At a presentation this autumn at midwestGREEN in Columbus, Ohio, Jared Woodend, owner and COO at Redwood Operational Solutions, laid out key measurables and expectations to help building successful field leadership. Woodend’s main focus is implementing operational improvements with green industry and exterior services companies that offer landscaping, hardscaping, construction and other skilled trades services.

Setting goals and having metrics in place that are balanced between quantitative and qualitative – and communicating those expectations with your team – are the first steps in creating and maintaining successful leadership. Woodend pointed out the example of expected hours for a project: If meeting expected hours is all your team is focused on, they may meet those expectations while ignoring equally important metrics, like minimizing safety incidents. Finding a balance between quality and quantity is always important.

Once those measurables are set, determining the ideal state should be the next step in the process. It’s important for your team to know what they are striving for. This could look like completing a certain number of projects in a year, or aiming for zero safety incidents in a season, but knowing what those goals are and communicating them down through your team is crucial.

Now that you know where you’re going, the next step is knowing where you are in the moment with the measurables you have in place. Woodend returned to the example of hours: If you have a team leader that routinely performs at 80% efficiency, it’s not likely that they’re able to flip a switch and reach 100% efficiency after a single conversation. However, if you know they’re at 80%, it is then possible to set benchmarks over time to lead them to their ideal performance. Woodend reminded those in attendance to keep in mind that growth is rarely linear and that setbacks will happen. Always strive to maintain perspective and work toward improvement – and remember that growth lies in the distance between where a team member started and where they are today.

When it comes to a leader’s impact on an actual project, Woodend cited the three most important and interconnected pieces of the puzzle: Time, cost and scope, with each having a direct impact on overall quality. Woodend calls this “the Project Triangle,” since a change to one will almost certainly impact the others.

Time boils down to how long it will take to complete a project. The biggest impact a leader can have on time is the execution of the job plan.
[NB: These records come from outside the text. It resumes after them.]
(** A slot in use has the hash of its key. *)
Definition slot_ok (s : slot) : Prop :=
  ∀ k, sl_key s = Some k → sl_hash s = dictionary_hash k.

Record dict_ok (d : dictionary) : Prop := {
  ok_size : d_size d = Z.of_nat (length (d_slots d));
  ok_min : DICTMINSZ ≤ d_size d;
  ok_count : d_n d = Z.of_nat (length (entries (d_slots d)));
  ok_keys : NoDup (entries (d_slots d)).*1;
  ok_hash : Forall slot_ok (d_slots d);
}.

Lemma find_slot_Some p l i :
  find_slot p l = Some i → ∃ s, l !! i = Some s ∧ p s = true.
Proof.
  revert i. induction l as [|s l IH]; intros i; simpl; [done|]. destruct (p s) eqn:Hp.
  - intros [= <-]. by exists s.
  - destruct (find_slot p l) as [j|] eqn:Hj; simpl; [|done]. intros [= <-]. by apply IH.
Qed.

Lemma find_slot_None p l : find_slot p l = None → ∀ s, s ∈ l → p s = false.
Proof.
  induction l as [|s l IH]; simpl; intros Hn t; [by intros ?%elem_of_nil|].
  destruct (p s) eqn:Hp; [done|]. destruct (find_slot p l) as [j|]; [done|].
  intros [->|Ht]%elem_of_cons; [done|]. by apply IH.
Qed.

(** What one slot contributes to the entries, before and after an assignment. *)
Lemma entries_put l i s t :
  l !! i = Some s →
  ∃ rest, entries l ≡ₚ option_list (slot_entry s) ++ rest ∧
          entries (<[i := t]> l) ≡ₚ option_list (slot_entry t) ++ rest.
Proof.
  intros Hi. exists (entries (take i l ++ drop (S i) l)). unfold entries.
  assert (Hc : ∀ x, omap slot_entry (take i l ++ x :: drop (S i) l)
    ≡ₚ option_list (slot_entry x) ++ omap slot_entry (take i l ++ drop (S i) l)).
  { intros x. rewrite <- Permutation_middle. cbn [omap list_omap]. by destruct (slot_entry x). }
  split.
  - rewrite <- (take_drop_middle l i s Hi) at 1. apply Hc.
  - rewrite insert_take_drop by by eapply lookup_lt_Some. apply Hc.
Qed.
Developing and motivating the team and ensuring they have the right tools for the job will lead to the success of completing a project on time.
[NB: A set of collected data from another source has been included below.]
Lemma step_long s e rest d tmp :
  before s (words (CLong e) ++ rest) d tmp → cl_ok (CLong e) = true →
  ∃ s', parse_step ctx argv s = Some (PNext s') ∧ before s' rest (cl_effect d (CLong e)) tmp ∧
    (p_i s' = p_i s + 1)%nat.
Proof.
  intros Hb [Hf Hl]%andb_true_iff. destruct (flag_entry e Hf) as (en & He & _).
  assert (Hn : name_of e = name en) by by unfold name_of; rewrite He.
  simpl in Hb. rewrite Hn in Hb, Hl. rewrite (parse_long_spec s (name en) rest d tmp e en) by done.
  rewrite Nat.eqb_refl. cbn [negb]. destruct (before_head _ _ _ _ _ Hb) as [Hw Hr].
  destruct Hb as (Ha & Hns & Hdr & Hlen & Hda & Ht).
  destruct (_ <? _)%nat; cbn [mbind option_bind].
  - destruct (parse_found_flag en e (PState (p_i s) 1 (AArg (p_i s + 1)) 1 0 (p_largv s) tmp d) d He Hf eq_refl)
      as (s' & -> & ->). eexists. split; [reflexivity|]. by apply cont_null.
  - destruct (parse_found_flag en e (PState (p_i s) 0 ANull 1 0 (p_largv s) tmp d) d He Hf eq_refl)
      as (s' & -> & ->). eexists. split; [reflexivity|]. by apply cont_null.
Qed.

Lemma parse_found_value en e s v d :
  value_fits e v = true → all_entries ctx !! e = Some en → p_data s = d →
  p_argptr s ≠ ANull → arg_value (p_largv s) (p_argptr s) = Some (Some v) →
  parse_found en e s = Some (PNext (p_cont (set_data s (store_value d e (Some v))))).
Proof.
  intros Hv He <- Hp Ha. destruct (value_entry e v (p_data s) Hv) as (en' & He' & Hk & Hd & Hc & Hf).
  simplify_eq. unfold parse_found. apply Z.eqb_neq in Hk. rewrite Hk, Hd, Ha. cbn [negb mbind option_bind].
  rewrite Hf. cbn [mbind option_bind]. by destruct (p_argptr s).
Qed.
On the cost side, efficient use of labor and using the right materials will help keep the project on task and within cost expectations.

In terms of scope, it’s important to deliver what was sold, and to keep in mind that plans can change and to be prepared for that. Always be ready to develop a new plan if the situation needs to change while also being mindful of what is within you and your team’s ability to accomplish.
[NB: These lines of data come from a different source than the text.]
Lemma read_config_cfg b s :
  wsmand_read_config b (Some d) s =
  Some (if bool_decide (m !! "server" = None) then Returns (0, s)
        else if ENABLE_IPV6 b && (cfg_bool m "server:ipv4" 1 =? 0) && (cfg_bool m "server:ipv6" 1 =? 0)
        then Exits 1
        else
          let repo := cfg_str m "server:subs_repository" (StrP (DEFAULT_SUBSCRIPTION_REPOSITORY b)) in
          Returns (1, {|
            server_port := cfg_int m "server:port" 5985;
            server_ssl_port := cfg_int m "server:ssl_port" 5986;
            use_ipv4 := cfg_bool m "server:ipv4" 1;
            use_ipv6 := if ENABLE_IPV6 b then cfg_bool m "server:ipv6" 1 else use_ipv6 s;
            use_digest := cfg_bool m "server:use_digest" 0;
            ssl_key_file := cfg_str m "server:ssl_key_file" NULLp;
            service_path := cfg_str m "server:service_path" (StrP "/wsman");
            ssl_cert_file := cfg_str m "server:ssl_cert_file" NULLp;
            ssl_disabled_protocols := cfg_str m "server:ssl_disabled_protocols" NULLp;
            ssl_cipher_list := cfg_str m "server:ssl_cipher_list" NULLp;
            pid_file := pid_file s; uri_subscription_repository := repo;
            daemon_flag := daemon_flag s; no_plugin_flag := no_plugin_flag s; use_ssl := use_ssl s;
            debug_level := cfg_int m "server:debug_level" 0;
            foreground_debug := foreground_debug s; syslog_level := syslog_level s;
            log_location := cfg_str m "server:log_location" NULLp;
            digest_password_file := cfg_str m "server:digest_password_file" NULLp;
            basic_password_file := cfg_str m "server:basic_password_file" (basic_password_file s);
            custom_anon_identify_file := cfg_str m "server:anon_identify_file" NULLp;
            custom_identify_file := cfg_str m "server:identify_file" NULLp;
            basic_authenticator_arg := cfg_str m "server:basic_authenticator_arg" NULLp;
            basic_authenticator := cfg_str m "server:basic_authenticator" NULLp;
            max_threads := cfg_int m "server:max_threads" 0;
            enumIdleTimeout := wrap64 (cfg_int m "server:enum_idle_timeout" 100);
            thread_stack_size := cfg_str m "server:thread_stack_size" (StrP "0");
            max_connections_per_thread :=
              cfg_int m "server:max_connections_per_thread"
                (cfg_int m "server:max_connextions_per_thread" 20);
            auth_dir := auth_dir s; plugin_dir := plugin_dir s; config_file := config_file s;
            subscription_repos :=
              if ENABLE_EVENTING_SUPPORT b then Some repo else subscription_repos s |})).
Proof using Hd Hv.
  unfold wsmand_read_config, iniparser_find_entry. rewrite Hd.
  change (norm_key "server") with "server".
  destruct (m !! "server") as [v|] eqn:Hs; [|done].
  rewrite bool_decide_eq_false_2 by done. assert (negb (match ptr_of v with INI_INVALID_KEY => false | _ => true end) = false) as -> by by destruct v.
  unfold iniparser_getstr. rewrite !getint_cfg by (done || set_solver).
  rewrite !getboolean_cfg by (done || set_solver). cbn [mbind option_bind].
  rewrite !getstring_cfg by done.
  destruct (ENABLE_IPV6 b); cbn [andb mbind option_bind];
    [destruct (_ && _); [done|]|]; rewrite !getint_cfg by (done || set_solver);
    rewrite ?getboolean_cfg by (done || set_solver); done.
Qed.
End Config.

(** The file the daemon reads: the default or the one of the command line, in
    the working directory unless it begins with a slash or a dot. *)
Definition config_path (b : build) (cwd : option string) (s : settings) : string :=
  (wsmand_options_get_config_file b cwd s).1.

(** The daemon configured from a file.  Without the file, without a section
    "server" or with both versions of IP turned off it ends with status 1;
    otherwise each setting is the value of its key or its default, and what only
    the command line sets is kept.  The idle timeout and the subscription
    repository of the command line are lost, and a missing "basic_authenticator"
    leaves no authenticator although the variable was initialised with one. *)
Theorem daemon_configured (b : build) (files : string → option string) (cwd : option string)
    (s : settings) (l : list item) :
  files (config_path b cwd s) = Some (print_items l) →
  Forall (λ i, item_ok i = true) l → Z.of_nat (length l) ≤ 2 ^ 26 →
  values_present (items_map l) = true →
  let m := items_map l in
  let no_ip := ENABLE_IPV6 b && (cfg_bool m "server:ipv4" 1 =? 0) && (cfg_bool m "server:ipv6" 1 =? 0) in
  main_config b (λ _, None) cwd s = Some (Exits 1) ∧
  (m !! "server" = None ∨ no_ip = true → main_config b files cwd s = Some (Exits 1)) ∧
  (is_Some (m !! "server") → no_ip = false →
   ∃ s' d, main_config b files cwd s = Some (Returns (s', d)) ∧
     server_port s' = cfg_int m "server:port" 5985 ∧
     server_ssl_port s' = cfg_int m "server:ssl_port" 5986 ∧
     service_path s' = cfg_str m "server:service_path" (StrP "/wsman") ∧
     ssl_key_file s' = cfg_str m "server:ssl_key_file" NULLp ∧
     ssl_cert_file s' = cfg_str m "server:ssl_cert_file" NULLp ∧
     use_digest s' = cfg_bool m "server:use_digest" 0 ∧
     basic_password_file s' = cfg_str m "server:basic_password_file" (basic_password_file s) ∧
     basic_authenticator s' = cfg_str m "server:basic_authenticator" NULLp ∧
     max_connections_per_thread s' = cfg_int m "server:max_connections_per_thread"
       (cfg_int m "server:max_connextions_per_thread" 20) ∧
     enumIdleTimeout s' = wrap64 (cfg_int m "server:enum_idle_timeout" 100) ∧
     uri_subscription_repository s' =
       cfg_str m "server:subs_repository" (StrP (DEFAULT_SUBSCRIPTION_REPOSITORY b)) ∧
     use_ssl s' = use_ssl s ∧ pid_file s' = pid_file s ∧ plugin_dir s' = plugin_dir s ∧
     auth_dir s' = auth_dir s ∧ foreground_debug s' = foreground_debug s).
Proof.
  intros Hf Hok Hlen Hv m no_ip. unfold config_path in Hf. unfold main_config.
  destruct (wsmand_options_get_config_file b cwd s) as [f s1] eqn:Hcf. simpl in Hf. split; [done|].
  assert (Hs1 : s1 = set_config_file s (StrP f)).
  { unfold wsmand_options_get_config_file in Hcf. by simplify_eq. }
  destruct (load_config l Hok Hlen) as (d & Hnew & Hget). rewrite Hf, Hnew. cbn [mbind option_bind].
  rewrite (read_config_cfg d m Hget Hv). cbn [mbind option_bind]. fold no_ip. split.
  - intros [Hn| ->]; [by rewrite bool_decide_eq_true_2|]. by destruct (bool_decide _).
  - intros [v Hs] ->. rewrite bool_decide_eq_false_2 by by rewrite Hs. cbn iota. eexists _, d.
    split; [reflexivity|]. subst s1. simpl. split_and!; done.
Qed.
Woodend concluded with these important tools to keep in your leadership toolbox:

  • Connection – Explain your role and your expectations for your team. Being clear about your role and your team’s roles will help to ensure their commitment and what is needed from each person.
  • Communication – Be proactive and thorough. Understand and be understood with clear communication, and maintain that communication for the duration of the project.
  • Accountability – Set specific, achievable goals and follow up on them. Remember that holding accountability is not confrontation, and that feedback creates clarity.
  • Delegation – Produce the highest value in your role. Work alongside those who are your direct reports, but don’t try to do someone else’s job.
  • Training – Always teach at the trainee’s level, not your own. It’s important to tell and to show, and to have them do a task under constructive supervision in the beginning. After that, allow for a review of the work done to ensure the task is being carried out effectively.

A final piece of advice Woodend offered is to keep your eyes on what is known as the “time horizon,” which he described as long-term cause and effect. As a leader, it’s important to pay attention to how far you can see into the future, noting how a single ripple will affect you and your team as it spreads.

Woodend finished with a quote from American writer Tom Peters: “Great leaders do not create followers, they create more leaders.” Using the tools outlined by Woodend, he hopes for all aspiring leaders to do just that while setting up their entire team for success.